* **Source data**

#[local] Instance EllipticLaws_toy : @EllipticLaws BigNum_N BigNumLaws_N Elliptic_toy.
Proof.
  refine (Build_EllipticLaws BigNum_N BigNumLaws_N Elliptic_toy (2 ^ 256) Z.to_N _ _ _ _ _ _); cbn [EC_POINT_mul EC_POINT_point2oct
    EC_POINT_oct2point EC_POINT_get_affine_coordinates_GFp EC_POINT_set_affine_coordinates_GFp ECDH_secret Elliptic_toy bn_val BigNumLaws_N
    EC_GROUP_get_curve_name EC_POINT].
  - lia.
  - lia.
  - intros d _. by rewrite N2Z.id.
  - intros d Hd. split_and!.
    + rewrite zlen_cons, zlen_be_split. done.
    + apply bytes_cons. split; [unfold is_byte; lia|apply bytes_be_split].
    + done.
    + cbn [drop]. rewrite drop_0, be_combine_split, Z2N.id, Z.mod_small by lia. done.
  - intros d Hd. exists (Z.to_N d), (Z.to_N d). split_and!; [done|lia|lia|].
    intros x y Hx Hy. assert (x = y) as -> by lia. rewrite N.eqb_refl. f_equal. lia.
  - intros d e _ _. exists (be_split 32 (Z.of_N d * Z.of_N e)). rewrite !N2Z.id. split; [|done]. do 2 f_equal. lia.
Defined.

(** A cipher that passes its input through. *)
#[local] Instance Symmetric_toy : Symmetric := {|
  EVP_CIPHER_CTX := unit;
  EVP_EncryptInit_ex _ _ := Some tt;
  EVP_EncryptUpdate c l := Some (c, l);
  EVP_EncryptFinal_ex _ := Some [];
  EVP_DecryptInit_ex _ _ := Some tt;
  EVP_DecryptUpdate c l := Some (c, l);
  EVP_DecryptFinal_ex _ := Some [];
  HMAC k l := toy_digest 32 (k ++ l)
|}.

#[local] Instance SymmetricLaws_toy : SymmetricLaws (H := Symmetric_toy).
Proof.
  constructor.
  - intros k l. exact (zlen_be_split 32 _).
  - intros k l. exact (bytes_be_split 32 _).
  - cbn. intros key iv chunks _ _ Hb.
    assert (E : forall ctx, cipher_updates (H := Symmetric_toy) ctx chunks = Some (ctx, chunks)).
    { clear Hb. induction chunks as [|c chunks IH]; intros ctx; [done|]. cbn [cipher_updates]. cbn. by rewrite IH. }
    exists tt, tt, chunks, []. rewrite app_nil_r. split_and!; [done|apply E| |done|done| |].
    + clear E Hb. induction chunks; constructor; [unfold EVP_CIPHER_block_size; lia|done].
    + by apply Forall_concat.
    + exists tt, tt, (concat chunks), []. rewrite app_nil_r. unfold EVP_CIPHER_block_size. split_and!; [done|done|done|done|lia|done].
Qed.

(** ** Properties *)

(** C36: what is encrypted for a public key, in as many pieces as the caller likes,
    is appended to the output and is decrypted by the holder of the private key to the
    concatenation of the pieces, whatever the buffers held before and whatever follows
    the message in memory. *)
Theorem ecc_encrypt_decrypt `{DigestLaws} `{BigNumLaws} `{!Elliptic} `{!EllipticLaws} `{SymmetricLaws}
    random iv d chunks rest e e' b out :
  private_ok random -> length iv = 16%nat -> bytes iv -> 0 < bn_val d < ec_order ->
  Forall bytes chunks -> zlen (concat chunks) + 16 * zlen chunks < 2 ^ 29 -> fits b (2 ^ 31) -> fits out (2 ^ 31) ->
  exists e1 b' m out',
    ('(e, b) ← ntb_ecc_encrypt_with_point_begin random iv e (ec_multiple (bn_val d)) b;
     '(e, b) ← encrypt_chunks e chunks b;
     ntb_ecc_encrypt_end e b) = Ok (e1, b') /\ extends b b' m /\
    ntb_ecc_decrypt e' (EcKey (Some d) (ec_multiple (bn_val d))) (m ++ rest) (zlen m) out =
      Ok (true, ecc_set_point (ec_multiple (be_combine random)) e', out') /\
    extends out out' (concat chunks).
Proof.
  intros Hr Hiv Hb Hd Hc Hz Hf Ho. destruct (encrypt_decrypt random iv d chunks rest e e' b out) as (e1 & b' & m & out' & E & X & D & Y & _); [done..|].
  by exists e1, b', m, out'.
Qed.

Section ecc_witness.
#[local] Existing Instances Digests_toy DigestLaws_toy BigNum_N BigNumLaws_N Elliptic_toy EllipticLaws_toy Symmetric_toy SymmetricLaws_toy.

* **Your instructions**
Please set down each of the entries above exactly as given.

* **Answer for the task**
#[local] Instance EllipticLaws_toy : @EllipticLaws BigNum_N BigNumLaws_N Elliptic_toy.
Proof.
  refine (Build_EllipticLaws BigNum_N BigNumLaws_N Elliptic_toy (2 ^ 256) Z.to_N _ _ _ _ _ _); cbn [EC_POINT_mul EC_POINT_point2oct
    EC_POINT_oct2point EC_POINT_get_affine_coordinates_GFp EC_POINT_set_affine_coordinates_GFp ECDH_secret Elliptic_toy bn_val BigNumLaws_N
    EC_GROUP_get_curve_name EC_POINT].
  - lia.
  - lia.
  - intros d _. by rewrite N2Z.id.
  - intros d Hd. split_and!.
    + rewrite zlen_cons, zlen_be_split. done.
    + apply bytes_cons. split; [unfold is_byte; lia|apply bytes_be_split].
    + done.
    + cbn [drop]. rewrite drop_0, be_combine_split, Z2N.id, Z.mod_small by lia. done.
  - intros d Hd. exists (Z.to_N d), (Z.to_N d). split_and!; [done|lia|lia|].
    intros x y Hx Hy. assert (x = y) as -> by lia. rewrite N.eqb_refl. f_equal. lia.
  - intros d e _ _. exists (be_split 32 (Z.of_N d * Z.of_N e)). rewrite !N2Z.id. split; [|done]. do 2 f_equal. lia.
Defined.

(** A cipher that passes its input through. *)
#[local] Instance Symmetric_toy : Symmetric := {|
  EVP_CIPHER_CTX := unit;
  EVP_EncryptInit_ex _ _ := Some tt;
  EVP_EncryptUpdate c l := Some (c, l);
  EVP_EncryptFinal_ex _ := Some [];
  EVP_DecryptInit_ex _ _ := Some tt;
  EVP_DecryptUpdate c l := Some (c, l);
  EVP_DecryptFinal_ex _ := Some [];
  HMAC k l := toy_digest 32 (k ++ l)
|}.

#[local] Instance SymmetricLaws_toy : SymmetricLaws (H := Symmetric_toy).
Proof.
  constructor.
  - intros k l. exact (zlen_be_split 32 _).
  - intros k l. exact (bytes_be_split 32 _).
  - cbn. intros key iv chunks _ _ Hb.
    assert (E : forall ctx, cipher_updates (H := Symmetric_toy) ctx chunks = Some (ctx, chunks)).
    { clear Hb. induction chunks as [|c chunks IH]; intros ctx; [done|]. cbn [cipher_updates]. cbn. by rewrite IH. }
    exists tt, tt, chunks, []. rewrite app_nil_r. split_and!; [done|apply E| |done|done| |].
    + clear E Hb. induction chunks; constructor; [unfold EVP_CIPHER_block_size; lia|done].
    + by apply Forall_concat.
    + exists tt, tt, (concat chunks), []. rewrite app_nil_r. unfold EVP_CIPHER_block_size. split_and!; [done|done|done|done|lia|done].
Qed.

(** ** Properties *)

(** C36: what is encrypted for a public key, in as many pieces as the caller likes,
    is appended to the output and is decrypted by the holder of the private key to the
    concatenation of the pieces, whatever the buffers held before and whatever follows
    the message in memory. *)
Theorem ecc_encrypt_decrypt `{DigestLaws} `{BigNumLaws} `{!Elliptic} `{!EllipticLaws} `{SymmetricLaws}
    random iv d chunks rest e e' b out :
  private_ok random -> length iv = 16%nat -> bytes iv -> 0 < bn_val d < ec_order ->
  Forall bytes chunks -> zlen (concat chunks) + 16 * zlen chunks < 2 ^ 29 -> fits b (2 ^ 31) -> fits out (2 ^ 31) ->
  exists e1 b' m out',
    ('(e, b) ← ntb_ecc_encrypt_with_point_begin random iv e (ec_multiple (bn_val d)) b;
     '(e, b) ← encrypt_chunks e chunks b;
     ntb_ecc_encrypt_end e b) = Ok (e1, b') /\ extends b b' m /\
    ntb_ecc_decrypt e' (EcKey (Some d) (ec_multiple (bn_val d))) (m ++ rest) (zlen m) out =
      Ok (true, ecc_set_point (ec_multiple (be_combine random)) e', out') /\
    extends out out' (concat chunks).
Proof.
  intros Hr Hiv Hb Hd Hc Hz Hf Ho. destruct (encrypt_decrypt random iv d chunks rest e e' b out) as (e1 & b' & m & out' & E & X & D & Y & _); [done..|].
  by exists e1, b', m, out'.
Qed.

Section ecc_witness.
#[local] Existing Instances Digests_toy DigestLaws_toy BigNum_N BigNumLaws_N Elliptic_toy EllipticLaws_toy Symmetric_toy SymmetricLaws_toy.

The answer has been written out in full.